Saved data entries
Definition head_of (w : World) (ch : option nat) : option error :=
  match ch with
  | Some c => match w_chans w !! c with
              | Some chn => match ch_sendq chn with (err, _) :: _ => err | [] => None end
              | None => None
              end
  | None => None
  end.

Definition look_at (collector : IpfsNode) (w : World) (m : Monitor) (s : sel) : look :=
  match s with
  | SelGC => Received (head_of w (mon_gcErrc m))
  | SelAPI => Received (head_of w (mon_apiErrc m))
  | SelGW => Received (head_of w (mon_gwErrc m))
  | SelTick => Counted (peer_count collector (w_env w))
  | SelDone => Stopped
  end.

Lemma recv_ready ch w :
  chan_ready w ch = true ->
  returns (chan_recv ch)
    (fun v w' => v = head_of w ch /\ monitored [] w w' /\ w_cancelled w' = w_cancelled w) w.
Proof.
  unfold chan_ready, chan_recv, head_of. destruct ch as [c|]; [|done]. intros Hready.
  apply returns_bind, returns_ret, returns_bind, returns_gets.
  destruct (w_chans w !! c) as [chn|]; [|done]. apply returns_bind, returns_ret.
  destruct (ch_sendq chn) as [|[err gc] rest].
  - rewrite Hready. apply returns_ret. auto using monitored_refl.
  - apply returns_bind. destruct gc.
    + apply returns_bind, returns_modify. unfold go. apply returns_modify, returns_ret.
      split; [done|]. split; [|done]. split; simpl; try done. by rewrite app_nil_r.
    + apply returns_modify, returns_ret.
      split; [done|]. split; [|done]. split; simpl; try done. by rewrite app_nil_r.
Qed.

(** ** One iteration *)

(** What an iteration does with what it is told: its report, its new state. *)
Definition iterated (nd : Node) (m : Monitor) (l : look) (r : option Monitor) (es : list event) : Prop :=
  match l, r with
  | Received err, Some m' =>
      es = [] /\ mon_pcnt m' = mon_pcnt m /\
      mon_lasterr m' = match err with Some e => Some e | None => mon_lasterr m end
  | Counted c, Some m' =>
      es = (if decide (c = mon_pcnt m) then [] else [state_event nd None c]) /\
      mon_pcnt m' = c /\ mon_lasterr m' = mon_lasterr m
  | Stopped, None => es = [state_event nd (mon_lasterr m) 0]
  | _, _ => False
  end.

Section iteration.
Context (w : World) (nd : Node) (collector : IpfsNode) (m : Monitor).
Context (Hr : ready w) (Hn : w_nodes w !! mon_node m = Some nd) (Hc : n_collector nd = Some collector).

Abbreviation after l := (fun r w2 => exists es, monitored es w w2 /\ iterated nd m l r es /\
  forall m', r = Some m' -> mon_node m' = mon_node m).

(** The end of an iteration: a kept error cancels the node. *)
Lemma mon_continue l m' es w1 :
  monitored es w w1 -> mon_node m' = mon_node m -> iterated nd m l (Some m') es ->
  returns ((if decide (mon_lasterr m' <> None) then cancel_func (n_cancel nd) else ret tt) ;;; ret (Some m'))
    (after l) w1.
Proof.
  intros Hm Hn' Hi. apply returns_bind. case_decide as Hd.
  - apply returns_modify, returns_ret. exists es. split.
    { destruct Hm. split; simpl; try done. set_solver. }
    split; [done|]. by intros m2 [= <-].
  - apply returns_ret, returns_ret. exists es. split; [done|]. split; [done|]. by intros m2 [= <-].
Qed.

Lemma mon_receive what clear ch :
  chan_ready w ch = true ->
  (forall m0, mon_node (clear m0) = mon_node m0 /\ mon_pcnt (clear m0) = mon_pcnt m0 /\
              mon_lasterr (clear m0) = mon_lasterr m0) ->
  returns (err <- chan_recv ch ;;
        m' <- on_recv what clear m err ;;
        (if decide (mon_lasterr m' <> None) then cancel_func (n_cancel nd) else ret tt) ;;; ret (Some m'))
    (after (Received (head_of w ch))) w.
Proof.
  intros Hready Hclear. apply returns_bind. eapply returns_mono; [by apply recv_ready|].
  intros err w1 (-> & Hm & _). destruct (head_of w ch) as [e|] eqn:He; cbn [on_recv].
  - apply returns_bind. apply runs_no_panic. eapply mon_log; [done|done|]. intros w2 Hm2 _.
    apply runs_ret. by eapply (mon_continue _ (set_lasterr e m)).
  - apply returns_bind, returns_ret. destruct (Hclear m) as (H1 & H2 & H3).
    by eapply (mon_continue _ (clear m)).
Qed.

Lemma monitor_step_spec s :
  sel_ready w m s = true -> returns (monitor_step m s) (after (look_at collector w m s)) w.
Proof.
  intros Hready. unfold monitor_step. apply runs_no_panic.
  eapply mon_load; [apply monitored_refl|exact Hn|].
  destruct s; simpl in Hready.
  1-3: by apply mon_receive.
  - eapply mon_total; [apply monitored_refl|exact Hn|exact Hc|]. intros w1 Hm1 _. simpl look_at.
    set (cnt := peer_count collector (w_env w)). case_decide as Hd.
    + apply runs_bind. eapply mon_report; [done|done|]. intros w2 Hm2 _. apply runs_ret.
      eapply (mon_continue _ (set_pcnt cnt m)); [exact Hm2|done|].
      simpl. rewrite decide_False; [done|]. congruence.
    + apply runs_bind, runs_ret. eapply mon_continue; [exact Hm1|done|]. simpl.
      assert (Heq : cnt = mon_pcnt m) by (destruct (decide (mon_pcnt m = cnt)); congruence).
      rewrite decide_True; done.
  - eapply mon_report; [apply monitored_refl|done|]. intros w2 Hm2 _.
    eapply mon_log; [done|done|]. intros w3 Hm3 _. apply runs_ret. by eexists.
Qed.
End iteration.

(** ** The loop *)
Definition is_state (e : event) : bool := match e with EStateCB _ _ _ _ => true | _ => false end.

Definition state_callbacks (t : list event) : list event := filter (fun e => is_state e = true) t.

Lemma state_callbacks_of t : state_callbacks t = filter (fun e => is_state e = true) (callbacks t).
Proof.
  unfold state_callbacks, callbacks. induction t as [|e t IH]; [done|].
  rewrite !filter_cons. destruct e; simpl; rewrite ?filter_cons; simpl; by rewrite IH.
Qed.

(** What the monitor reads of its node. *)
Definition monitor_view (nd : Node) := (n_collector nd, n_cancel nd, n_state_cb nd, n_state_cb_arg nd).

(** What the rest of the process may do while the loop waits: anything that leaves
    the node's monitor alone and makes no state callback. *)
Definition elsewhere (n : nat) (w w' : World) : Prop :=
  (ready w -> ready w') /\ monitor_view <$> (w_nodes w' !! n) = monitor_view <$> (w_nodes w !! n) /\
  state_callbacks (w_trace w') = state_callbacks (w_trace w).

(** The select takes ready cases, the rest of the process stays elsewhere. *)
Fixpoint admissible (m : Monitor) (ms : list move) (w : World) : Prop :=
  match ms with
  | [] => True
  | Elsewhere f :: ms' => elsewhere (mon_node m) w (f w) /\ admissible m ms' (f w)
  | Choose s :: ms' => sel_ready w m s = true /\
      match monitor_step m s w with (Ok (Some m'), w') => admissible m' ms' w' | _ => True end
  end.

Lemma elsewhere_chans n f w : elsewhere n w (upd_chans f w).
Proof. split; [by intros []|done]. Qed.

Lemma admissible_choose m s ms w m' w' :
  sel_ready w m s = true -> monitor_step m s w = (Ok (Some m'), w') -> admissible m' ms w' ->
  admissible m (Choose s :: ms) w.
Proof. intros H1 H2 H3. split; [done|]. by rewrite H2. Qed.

---

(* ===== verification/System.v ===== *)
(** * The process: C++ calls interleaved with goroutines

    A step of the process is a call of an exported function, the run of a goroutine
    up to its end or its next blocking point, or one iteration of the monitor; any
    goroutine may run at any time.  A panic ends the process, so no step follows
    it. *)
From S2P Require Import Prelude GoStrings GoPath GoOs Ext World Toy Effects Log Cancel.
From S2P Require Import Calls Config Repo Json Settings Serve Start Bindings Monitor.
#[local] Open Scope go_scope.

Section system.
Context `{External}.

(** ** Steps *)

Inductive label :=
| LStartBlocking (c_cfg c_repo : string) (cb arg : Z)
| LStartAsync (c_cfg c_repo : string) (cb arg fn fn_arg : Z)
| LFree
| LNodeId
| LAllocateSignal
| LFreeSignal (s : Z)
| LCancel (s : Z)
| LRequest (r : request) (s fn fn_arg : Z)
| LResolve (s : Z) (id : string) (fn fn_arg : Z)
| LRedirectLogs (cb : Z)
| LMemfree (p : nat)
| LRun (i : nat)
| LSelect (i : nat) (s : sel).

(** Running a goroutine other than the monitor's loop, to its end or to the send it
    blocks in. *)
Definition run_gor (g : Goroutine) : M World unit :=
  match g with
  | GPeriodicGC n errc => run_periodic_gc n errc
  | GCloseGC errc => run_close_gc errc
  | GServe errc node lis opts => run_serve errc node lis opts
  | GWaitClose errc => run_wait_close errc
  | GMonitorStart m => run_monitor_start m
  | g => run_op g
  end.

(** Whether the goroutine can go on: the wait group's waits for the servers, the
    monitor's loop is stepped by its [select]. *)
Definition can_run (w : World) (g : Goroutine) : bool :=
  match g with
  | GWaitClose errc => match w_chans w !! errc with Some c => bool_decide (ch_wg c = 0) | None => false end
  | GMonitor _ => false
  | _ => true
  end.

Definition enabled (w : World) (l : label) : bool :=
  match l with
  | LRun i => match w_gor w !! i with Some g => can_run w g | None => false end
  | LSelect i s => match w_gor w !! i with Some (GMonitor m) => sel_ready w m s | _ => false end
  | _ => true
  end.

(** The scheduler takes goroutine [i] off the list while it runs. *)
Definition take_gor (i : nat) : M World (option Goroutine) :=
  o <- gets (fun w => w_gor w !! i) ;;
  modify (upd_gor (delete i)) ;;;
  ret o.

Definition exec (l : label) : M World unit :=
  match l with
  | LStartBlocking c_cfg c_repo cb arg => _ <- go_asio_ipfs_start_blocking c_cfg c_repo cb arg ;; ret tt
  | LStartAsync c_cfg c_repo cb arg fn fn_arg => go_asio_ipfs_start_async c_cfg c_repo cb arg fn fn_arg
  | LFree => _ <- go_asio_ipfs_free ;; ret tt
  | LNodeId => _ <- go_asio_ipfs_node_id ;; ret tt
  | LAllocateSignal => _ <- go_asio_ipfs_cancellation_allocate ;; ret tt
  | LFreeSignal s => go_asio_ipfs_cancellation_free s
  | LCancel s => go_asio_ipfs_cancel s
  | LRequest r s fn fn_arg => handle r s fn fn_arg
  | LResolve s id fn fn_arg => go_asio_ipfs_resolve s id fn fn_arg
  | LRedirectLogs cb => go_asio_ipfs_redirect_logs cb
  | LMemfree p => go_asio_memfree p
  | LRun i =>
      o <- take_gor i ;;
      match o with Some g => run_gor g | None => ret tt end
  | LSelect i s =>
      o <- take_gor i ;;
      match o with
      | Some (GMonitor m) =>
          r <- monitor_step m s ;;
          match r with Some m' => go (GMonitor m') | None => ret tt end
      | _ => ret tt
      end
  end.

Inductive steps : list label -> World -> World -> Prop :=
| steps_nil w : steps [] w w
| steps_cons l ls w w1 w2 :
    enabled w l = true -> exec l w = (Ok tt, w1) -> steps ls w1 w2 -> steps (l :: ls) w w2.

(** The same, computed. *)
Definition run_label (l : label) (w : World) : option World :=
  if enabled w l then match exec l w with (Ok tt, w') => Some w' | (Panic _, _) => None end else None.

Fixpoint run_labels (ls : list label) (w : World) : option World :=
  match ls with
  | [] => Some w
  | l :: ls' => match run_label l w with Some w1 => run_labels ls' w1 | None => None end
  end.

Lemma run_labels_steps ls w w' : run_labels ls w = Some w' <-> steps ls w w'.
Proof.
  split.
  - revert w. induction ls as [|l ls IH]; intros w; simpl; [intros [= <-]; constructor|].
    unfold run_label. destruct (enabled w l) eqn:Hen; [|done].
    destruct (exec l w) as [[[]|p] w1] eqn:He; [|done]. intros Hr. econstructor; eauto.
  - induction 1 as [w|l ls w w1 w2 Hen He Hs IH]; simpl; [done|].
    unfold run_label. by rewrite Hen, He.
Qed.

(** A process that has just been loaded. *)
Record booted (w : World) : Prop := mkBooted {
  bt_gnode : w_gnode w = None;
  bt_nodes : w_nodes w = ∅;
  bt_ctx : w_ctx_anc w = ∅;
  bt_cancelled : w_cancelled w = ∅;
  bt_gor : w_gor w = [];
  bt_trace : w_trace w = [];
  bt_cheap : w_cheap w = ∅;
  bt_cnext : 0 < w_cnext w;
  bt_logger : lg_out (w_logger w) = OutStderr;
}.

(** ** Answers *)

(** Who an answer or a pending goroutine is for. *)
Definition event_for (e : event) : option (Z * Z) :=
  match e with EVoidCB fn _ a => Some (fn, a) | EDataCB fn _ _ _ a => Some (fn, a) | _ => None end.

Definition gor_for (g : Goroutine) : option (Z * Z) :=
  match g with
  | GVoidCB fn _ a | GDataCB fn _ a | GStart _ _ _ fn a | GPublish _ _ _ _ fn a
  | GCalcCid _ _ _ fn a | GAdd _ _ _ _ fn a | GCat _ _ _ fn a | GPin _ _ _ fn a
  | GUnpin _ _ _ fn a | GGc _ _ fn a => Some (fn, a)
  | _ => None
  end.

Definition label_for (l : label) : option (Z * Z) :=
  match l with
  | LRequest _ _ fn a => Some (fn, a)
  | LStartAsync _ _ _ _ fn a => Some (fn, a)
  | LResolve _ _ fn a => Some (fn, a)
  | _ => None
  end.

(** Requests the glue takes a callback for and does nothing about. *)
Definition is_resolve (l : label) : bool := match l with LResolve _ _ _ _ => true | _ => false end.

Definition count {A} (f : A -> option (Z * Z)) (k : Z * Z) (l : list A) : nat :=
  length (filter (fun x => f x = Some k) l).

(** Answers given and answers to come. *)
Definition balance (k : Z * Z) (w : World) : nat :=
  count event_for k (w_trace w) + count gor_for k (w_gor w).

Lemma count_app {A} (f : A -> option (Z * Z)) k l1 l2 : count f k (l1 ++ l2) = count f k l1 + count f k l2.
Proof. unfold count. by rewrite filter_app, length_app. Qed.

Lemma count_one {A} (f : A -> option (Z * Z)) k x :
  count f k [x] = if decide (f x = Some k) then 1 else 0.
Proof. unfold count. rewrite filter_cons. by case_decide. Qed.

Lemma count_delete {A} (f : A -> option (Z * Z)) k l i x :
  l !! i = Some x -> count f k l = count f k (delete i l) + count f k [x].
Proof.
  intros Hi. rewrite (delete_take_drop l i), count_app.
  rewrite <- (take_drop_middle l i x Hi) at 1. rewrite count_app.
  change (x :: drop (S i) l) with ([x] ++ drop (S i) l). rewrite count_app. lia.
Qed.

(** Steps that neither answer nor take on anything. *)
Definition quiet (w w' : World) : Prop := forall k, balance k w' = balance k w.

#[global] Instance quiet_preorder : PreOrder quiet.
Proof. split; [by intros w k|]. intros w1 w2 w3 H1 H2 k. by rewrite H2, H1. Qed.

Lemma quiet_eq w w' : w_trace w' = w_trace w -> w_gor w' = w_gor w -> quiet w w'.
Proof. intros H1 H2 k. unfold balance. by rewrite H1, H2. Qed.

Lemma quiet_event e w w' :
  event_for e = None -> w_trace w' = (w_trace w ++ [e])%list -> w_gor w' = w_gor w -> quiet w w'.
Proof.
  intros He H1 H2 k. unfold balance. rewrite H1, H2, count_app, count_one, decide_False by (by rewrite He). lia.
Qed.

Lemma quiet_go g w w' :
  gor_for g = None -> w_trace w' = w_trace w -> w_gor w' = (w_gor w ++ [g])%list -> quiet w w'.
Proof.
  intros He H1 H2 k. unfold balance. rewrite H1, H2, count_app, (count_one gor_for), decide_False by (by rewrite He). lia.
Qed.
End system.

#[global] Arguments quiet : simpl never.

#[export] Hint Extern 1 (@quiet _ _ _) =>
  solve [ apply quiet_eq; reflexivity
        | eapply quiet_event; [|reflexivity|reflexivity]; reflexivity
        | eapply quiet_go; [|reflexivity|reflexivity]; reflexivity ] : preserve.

Task to complete. Looking at the entries above, can you reproduce exactly the lines from the one that holds "bt_gor : w_gor w = [];" through the one that holds "Definition event_for (e", and only those?

Reply.
  bt_gor : w_gor w = [];
  bt_trace : w_trace w = [];
  bt_cheap : w_cheap w = ∅;
  bt_cnext : 0 < w_cnext w;
  bt_logger : lg_out (w_logger w) = OutStderr;
}.

(** ** Answers *)

(** Who an answer or a pending goroutine is for. *)
Definition event_for (e : event) : option (Z * Z) :=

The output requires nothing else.